PROBLEM REQUIREMENTS: Please reproduce the entries that follow without a single difference.

Saved data entries
Start of Block

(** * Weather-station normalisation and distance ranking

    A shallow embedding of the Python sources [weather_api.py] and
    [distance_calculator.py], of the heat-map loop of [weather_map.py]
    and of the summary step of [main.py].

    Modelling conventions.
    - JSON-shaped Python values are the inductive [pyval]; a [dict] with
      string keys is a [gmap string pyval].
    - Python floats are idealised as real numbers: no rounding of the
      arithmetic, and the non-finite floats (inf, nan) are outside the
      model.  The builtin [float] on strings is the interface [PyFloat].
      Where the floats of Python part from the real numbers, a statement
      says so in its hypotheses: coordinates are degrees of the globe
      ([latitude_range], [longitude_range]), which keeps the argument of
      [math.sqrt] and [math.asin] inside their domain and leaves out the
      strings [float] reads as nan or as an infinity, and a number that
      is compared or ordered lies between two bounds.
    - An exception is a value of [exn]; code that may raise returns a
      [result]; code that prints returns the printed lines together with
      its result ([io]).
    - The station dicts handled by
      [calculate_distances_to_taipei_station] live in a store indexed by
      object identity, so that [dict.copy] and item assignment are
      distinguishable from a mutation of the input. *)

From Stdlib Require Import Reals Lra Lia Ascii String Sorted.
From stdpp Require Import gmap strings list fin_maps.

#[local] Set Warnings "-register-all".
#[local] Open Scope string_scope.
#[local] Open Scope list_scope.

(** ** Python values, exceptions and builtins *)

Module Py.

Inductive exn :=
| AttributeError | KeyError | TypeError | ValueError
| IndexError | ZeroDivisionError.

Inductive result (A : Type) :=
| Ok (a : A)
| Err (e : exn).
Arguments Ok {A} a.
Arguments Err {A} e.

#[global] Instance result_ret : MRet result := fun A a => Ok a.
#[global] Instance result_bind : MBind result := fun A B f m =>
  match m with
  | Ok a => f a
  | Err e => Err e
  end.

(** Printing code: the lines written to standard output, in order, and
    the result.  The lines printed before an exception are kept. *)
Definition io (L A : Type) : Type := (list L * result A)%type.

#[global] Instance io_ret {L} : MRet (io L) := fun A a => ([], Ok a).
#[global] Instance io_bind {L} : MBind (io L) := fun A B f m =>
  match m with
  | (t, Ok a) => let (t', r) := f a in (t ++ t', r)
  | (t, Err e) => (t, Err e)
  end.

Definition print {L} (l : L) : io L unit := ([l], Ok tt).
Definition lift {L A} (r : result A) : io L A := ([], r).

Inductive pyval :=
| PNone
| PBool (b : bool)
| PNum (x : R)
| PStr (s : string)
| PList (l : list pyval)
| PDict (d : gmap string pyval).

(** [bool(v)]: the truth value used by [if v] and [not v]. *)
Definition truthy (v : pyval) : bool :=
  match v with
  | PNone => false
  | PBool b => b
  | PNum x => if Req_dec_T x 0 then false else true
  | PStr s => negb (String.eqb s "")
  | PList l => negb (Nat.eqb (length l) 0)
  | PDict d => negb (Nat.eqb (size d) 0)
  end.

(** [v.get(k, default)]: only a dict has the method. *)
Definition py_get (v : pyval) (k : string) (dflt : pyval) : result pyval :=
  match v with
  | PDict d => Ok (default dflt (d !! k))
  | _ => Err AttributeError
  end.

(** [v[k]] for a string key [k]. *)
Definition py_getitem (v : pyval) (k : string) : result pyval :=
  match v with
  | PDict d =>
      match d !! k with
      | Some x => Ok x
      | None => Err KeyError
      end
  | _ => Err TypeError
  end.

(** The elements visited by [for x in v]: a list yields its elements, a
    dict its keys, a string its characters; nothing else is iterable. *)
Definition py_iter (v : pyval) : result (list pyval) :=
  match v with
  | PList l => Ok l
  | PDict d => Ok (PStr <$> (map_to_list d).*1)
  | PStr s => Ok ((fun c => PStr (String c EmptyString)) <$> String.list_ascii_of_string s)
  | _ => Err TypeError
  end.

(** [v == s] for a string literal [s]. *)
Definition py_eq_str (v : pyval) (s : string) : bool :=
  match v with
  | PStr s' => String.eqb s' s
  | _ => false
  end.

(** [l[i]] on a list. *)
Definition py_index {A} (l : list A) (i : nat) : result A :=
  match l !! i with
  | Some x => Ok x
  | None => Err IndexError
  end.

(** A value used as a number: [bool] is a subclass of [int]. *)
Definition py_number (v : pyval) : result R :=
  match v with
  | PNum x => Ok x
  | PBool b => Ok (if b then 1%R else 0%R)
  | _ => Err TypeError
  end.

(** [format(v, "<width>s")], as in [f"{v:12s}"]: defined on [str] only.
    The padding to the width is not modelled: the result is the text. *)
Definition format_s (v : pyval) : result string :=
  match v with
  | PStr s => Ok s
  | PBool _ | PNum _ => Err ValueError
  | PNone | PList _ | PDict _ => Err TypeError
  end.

End of Block

YOUR SOLUTION:
(** * Weather-station normalisation and distance ranking

    A shallow embedding of the Python sources [weather_api.py] and
    [distance_calculator.py], of the heat-map loop of [weather_map.py]
    and of the summary step of [main.py].

    Modelling conventions.
    - JSON-shaped Python values are the inductive [pyval]; a [dict] with
      string keys is a [gmap string pyval].
    - Python floats are idealised as real numbers: no rounding of the
      arithmetic, and the non-finite floats (inf, nan) are outside the
      model.  The builtin [float] on strings is the interface [PyFloat].
      Where the floats of Python part from the real numbers, a statement
      says so in its hypotheses: coordinates are degrees of the globe
      ([latitude_range], [longitude_range]), which keeps the argument of
      [math.sqrt] and [math.asin] inside their domain and leaves out the
      strings [float] reads as nan or as an infinity, and a number that
      is compared or ordered lies between two bounds.
    - An exception is a value of [exn]; code that may raise returns a
      [result]; code that prints returns the printed lines together with
      its result ([io]).
    - The station dicts handled by
      [calculate_distances_to_taipei_station] live in a store indexed by
      object identity, so that [dict.copy] and item assignment are
      distinguishable from a mutation of the input. *)

From Stdlib Require Import Reals Lra Lia Ascii String Sorted.
From stdpp Require Import gmap strings list fin_maps.

#[local] Set Warnings "-register-all".
#[local] Open Scope string_scope.
#[local] Open Scope list_scope.

(** ** Python values, exceptions and builtins *)

Module Py.

Inductive exn :=
| AttributeError | KeyError | TypeError | ValueError
| IndexError | ZeroDivisionError.

Inductive result (A : Type) :=
| Ok (a : A)
| Err (e : exn).
Arguments Ok {A} a.
Arguments Err {A} e.

#[global] Instance result_ret : MRet result := fun A a => Ok a.
#[global] Instance result_bind : MBind result := fun A B f m =>
  match m with
  | Ok a => f a
  | Err e => Err e
  end.

(** Printing code: the lines written to standard output, in order, and
    the result.  The lines printed before an exception are kept. *)
Definition io (L A : Type) : Type := (list L * result A)%type.

#[global] Instance io_ret {L} : MRet (io L) := fun A a => ([], Ok a).
#[global] Instance io_bind {L} : MBind (io L) := fun A B f m =>
  match m with
  | (t, Ok a) => let (t', r) := f a in (t ++ t', r)
  | (t, Err e) => (t, Err e)
  end.

Definition print {L} (l : L) : io L unit := ([l], Ok tt).
Definition lift {L A} (r : result A) : io L A := ([], r).

Inductive pyval :=
| PNone
| PBool (b : bool)
| PNum (x : R)
| PStr (s : string)
| PList (l : list pyval)
| PDict (d : gmap string pyval).

(** [bool(v)]: the truth value used by [if v] and [not v]. *)
Definition truthy (v : pyval) : bool :=
  match v with
  | PNone => false
  | PBool b => b
  | PNum x => if Req_dec_T x 0 then false else true
  | PStr s => negb (String.eqb s "")
  | PList l => negb (Nat.eqb (length l) 0)
  | PDict d => negb (Nat.eqb (size d) 0)
  end.

(** [v.get(k, default)]: only a dict has the method. *)
Definition py_get (v : pyval) (k : string) (dflt : pyval) : result pyval :=
  match v with
  | PDict d => Ok (default dflt (d !! k))
  | _ => Err AttributeError
  end.

(** [v[k]] for a string key [k]. *)
Definition py_getitem (v : pyval) (k : string) : result pyval :=
  match v with
  | PDict d =>
      match d !! k with
      | Some x => Ok x
      | None => Err KeyError
      end
  | _ => Err TypeError
  end.

(** The elements visited by [for x in v]: a list yields its elements, a
    dict its keys, a string its characters; nothing else is iterable. *)
Definition py_iter (v : pyval) : result (list pyval) :=
  match v with
  | PList l => Ok l
  | PDict d => Ok (PStr <$> (map_to_list d).*1)
  | PStr s => Ok ((fun c => PStr (String c EmptyString)) <$> String.list_ascii_of_string s)
  | _ => Err TypeError
  end.

(** [v == s] for a string literal [s]. *)
Definition py_eq_str (v : pyval) (s : string) : bool :=
  match v with
  | PStr s' => String.eqb s' s
  | _ => false
  end.

(** [l[i]] on a list. *)
Definition py_index {A} (l : list A) (i : nat) : result A :=
  match l !! i with
  | Some x => Ok x
  | None => Err IndexError
  end.

(** A value used as a number: [bool] is a subclass of [int]. *)
Definition py_number (v : pyval) : result R :=
  match v with
  | PNum x => Ok x
  | PBool b => Ok (if b then 1%R else 0%R)
  | _ => Err TypeError
  end.

(** [format(v, "<width>s")], as in [f"{v:12s}"]: defined on [str] only.
    The padding to the width is not modelled: the result is the text. *)
Definition format_s (v : pyval) : result string :=
  match v with
  | PStr s => Ok s
  | PBool _ | PNum _ => Err ValueError
  | PNone | PList _ | PDict _ => Err TypeError
  end.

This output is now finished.